[Data extracted from a collection]
[Start of section]

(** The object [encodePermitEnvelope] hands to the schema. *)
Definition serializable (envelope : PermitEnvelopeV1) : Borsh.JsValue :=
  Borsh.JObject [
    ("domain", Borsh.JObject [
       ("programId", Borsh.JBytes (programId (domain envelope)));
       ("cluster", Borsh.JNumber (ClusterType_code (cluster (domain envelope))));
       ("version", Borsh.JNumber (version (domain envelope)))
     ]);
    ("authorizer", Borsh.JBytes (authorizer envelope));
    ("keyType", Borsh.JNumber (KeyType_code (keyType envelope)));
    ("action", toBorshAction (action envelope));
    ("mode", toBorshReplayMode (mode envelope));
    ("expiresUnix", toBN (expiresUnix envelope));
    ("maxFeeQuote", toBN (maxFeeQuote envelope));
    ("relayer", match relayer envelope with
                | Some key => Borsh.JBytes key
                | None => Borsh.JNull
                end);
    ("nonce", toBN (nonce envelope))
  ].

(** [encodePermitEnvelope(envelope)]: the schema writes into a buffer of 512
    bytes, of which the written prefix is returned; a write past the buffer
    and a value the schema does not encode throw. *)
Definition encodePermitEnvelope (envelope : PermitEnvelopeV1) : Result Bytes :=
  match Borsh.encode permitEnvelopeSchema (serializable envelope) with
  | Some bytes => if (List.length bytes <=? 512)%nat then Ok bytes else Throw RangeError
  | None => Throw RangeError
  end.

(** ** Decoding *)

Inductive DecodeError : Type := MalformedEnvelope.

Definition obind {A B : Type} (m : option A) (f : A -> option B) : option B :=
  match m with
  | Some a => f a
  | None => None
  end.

[End of section]
[Start of section]

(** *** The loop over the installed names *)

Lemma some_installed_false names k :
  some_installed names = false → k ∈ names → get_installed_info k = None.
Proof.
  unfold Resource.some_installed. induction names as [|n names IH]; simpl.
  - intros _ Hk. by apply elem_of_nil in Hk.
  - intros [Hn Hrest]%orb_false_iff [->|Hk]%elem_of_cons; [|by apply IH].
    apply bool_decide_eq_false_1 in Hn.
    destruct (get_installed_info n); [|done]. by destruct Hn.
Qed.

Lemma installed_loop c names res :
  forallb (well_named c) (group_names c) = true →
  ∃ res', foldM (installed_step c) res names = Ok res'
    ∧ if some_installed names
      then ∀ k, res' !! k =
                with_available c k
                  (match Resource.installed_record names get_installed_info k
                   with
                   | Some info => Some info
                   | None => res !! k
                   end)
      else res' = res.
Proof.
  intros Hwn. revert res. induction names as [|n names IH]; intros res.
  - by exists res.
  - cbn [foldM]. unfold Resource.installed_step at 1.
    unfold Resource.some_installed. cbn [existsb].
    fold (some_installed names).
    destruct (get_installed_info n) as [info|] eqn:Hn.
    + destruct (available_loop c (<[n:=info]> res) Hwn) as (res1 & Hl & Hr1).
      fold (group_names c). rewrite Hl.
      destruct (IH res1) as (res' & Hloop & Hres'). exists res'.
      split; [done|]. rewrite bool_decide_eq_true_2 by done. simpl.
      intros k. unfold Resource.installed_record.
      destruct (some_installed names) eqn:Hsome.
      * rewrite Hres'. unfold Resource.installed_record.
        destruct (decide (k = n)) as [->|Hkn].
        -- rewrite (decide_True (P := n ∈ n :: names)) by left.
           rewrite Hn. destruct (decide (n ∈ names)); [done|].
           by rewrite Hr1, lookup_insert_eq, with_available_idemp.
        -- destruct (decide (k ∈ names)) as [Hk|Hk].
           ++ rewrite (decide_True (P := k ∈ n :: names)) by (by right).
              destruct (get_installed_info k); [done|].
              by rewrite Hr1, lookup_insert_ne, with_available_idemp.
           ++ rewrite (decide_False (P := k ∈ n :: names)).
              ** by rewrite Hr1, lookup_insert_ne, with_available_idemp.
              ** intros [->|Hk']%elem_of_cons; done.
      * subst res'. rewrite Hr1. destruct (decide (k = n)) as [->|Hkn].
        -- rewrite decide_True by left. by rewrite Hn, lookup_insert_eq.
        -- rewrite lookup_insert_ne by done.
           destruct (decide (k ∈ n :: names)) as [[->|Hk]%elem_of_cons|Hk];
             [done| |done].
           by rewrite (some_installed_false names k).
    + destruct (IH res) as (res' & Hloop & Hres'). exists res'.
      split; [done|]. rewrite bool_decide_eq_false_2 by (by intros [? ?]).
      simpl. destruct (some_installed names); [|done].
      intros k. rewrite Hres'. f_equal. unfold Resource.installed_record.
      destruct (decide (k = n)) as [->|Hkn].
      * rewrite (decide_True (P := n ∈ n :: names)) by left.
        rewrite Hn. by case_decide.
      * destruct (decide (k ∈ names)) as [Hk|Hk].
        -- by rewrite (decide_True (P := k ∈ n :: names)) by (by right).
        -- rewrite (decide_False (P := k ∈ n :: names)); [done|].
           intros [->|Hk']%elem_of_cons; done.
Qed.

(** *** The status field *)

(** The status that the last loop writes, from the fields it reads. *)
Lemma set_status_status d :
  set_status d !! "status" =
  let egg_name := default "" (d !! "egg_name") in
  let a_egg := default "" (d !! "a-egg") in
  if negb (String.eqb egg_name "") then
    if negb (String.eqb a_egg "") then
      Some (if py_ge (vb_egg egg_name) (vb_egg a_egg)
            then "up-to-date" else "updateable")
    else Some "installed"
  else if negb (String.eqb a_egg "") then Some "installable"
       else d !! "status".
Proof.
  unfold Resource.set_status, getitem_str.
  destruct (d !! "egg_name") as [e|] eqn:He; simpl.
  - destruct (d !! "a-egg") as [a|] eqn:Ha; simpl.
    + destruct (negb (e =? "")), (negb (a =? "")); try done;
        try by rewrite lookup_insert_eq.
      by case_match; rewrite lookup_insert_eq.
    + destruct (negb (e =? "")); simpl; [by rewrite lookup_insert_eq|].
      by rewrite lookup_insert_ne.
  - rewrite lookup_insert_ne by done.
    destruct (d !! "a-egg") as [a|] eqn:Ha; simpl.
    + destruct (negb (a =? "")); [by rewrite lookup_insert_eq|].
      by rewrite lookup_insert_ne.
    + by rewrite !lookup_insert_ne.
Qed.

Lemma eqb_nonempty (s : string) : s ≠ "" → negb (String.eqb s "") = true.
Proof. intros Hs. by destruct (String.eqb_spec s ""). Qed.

[End of section]

Aim of the task
Copy each line in the entries above where "buffer" turns up.

Response for this exercise
(** [encodePermitEnvelope(envelope)]: the schema writes into a buffer of 512
    bytes, of which the written prefix is returned; a write past the buffer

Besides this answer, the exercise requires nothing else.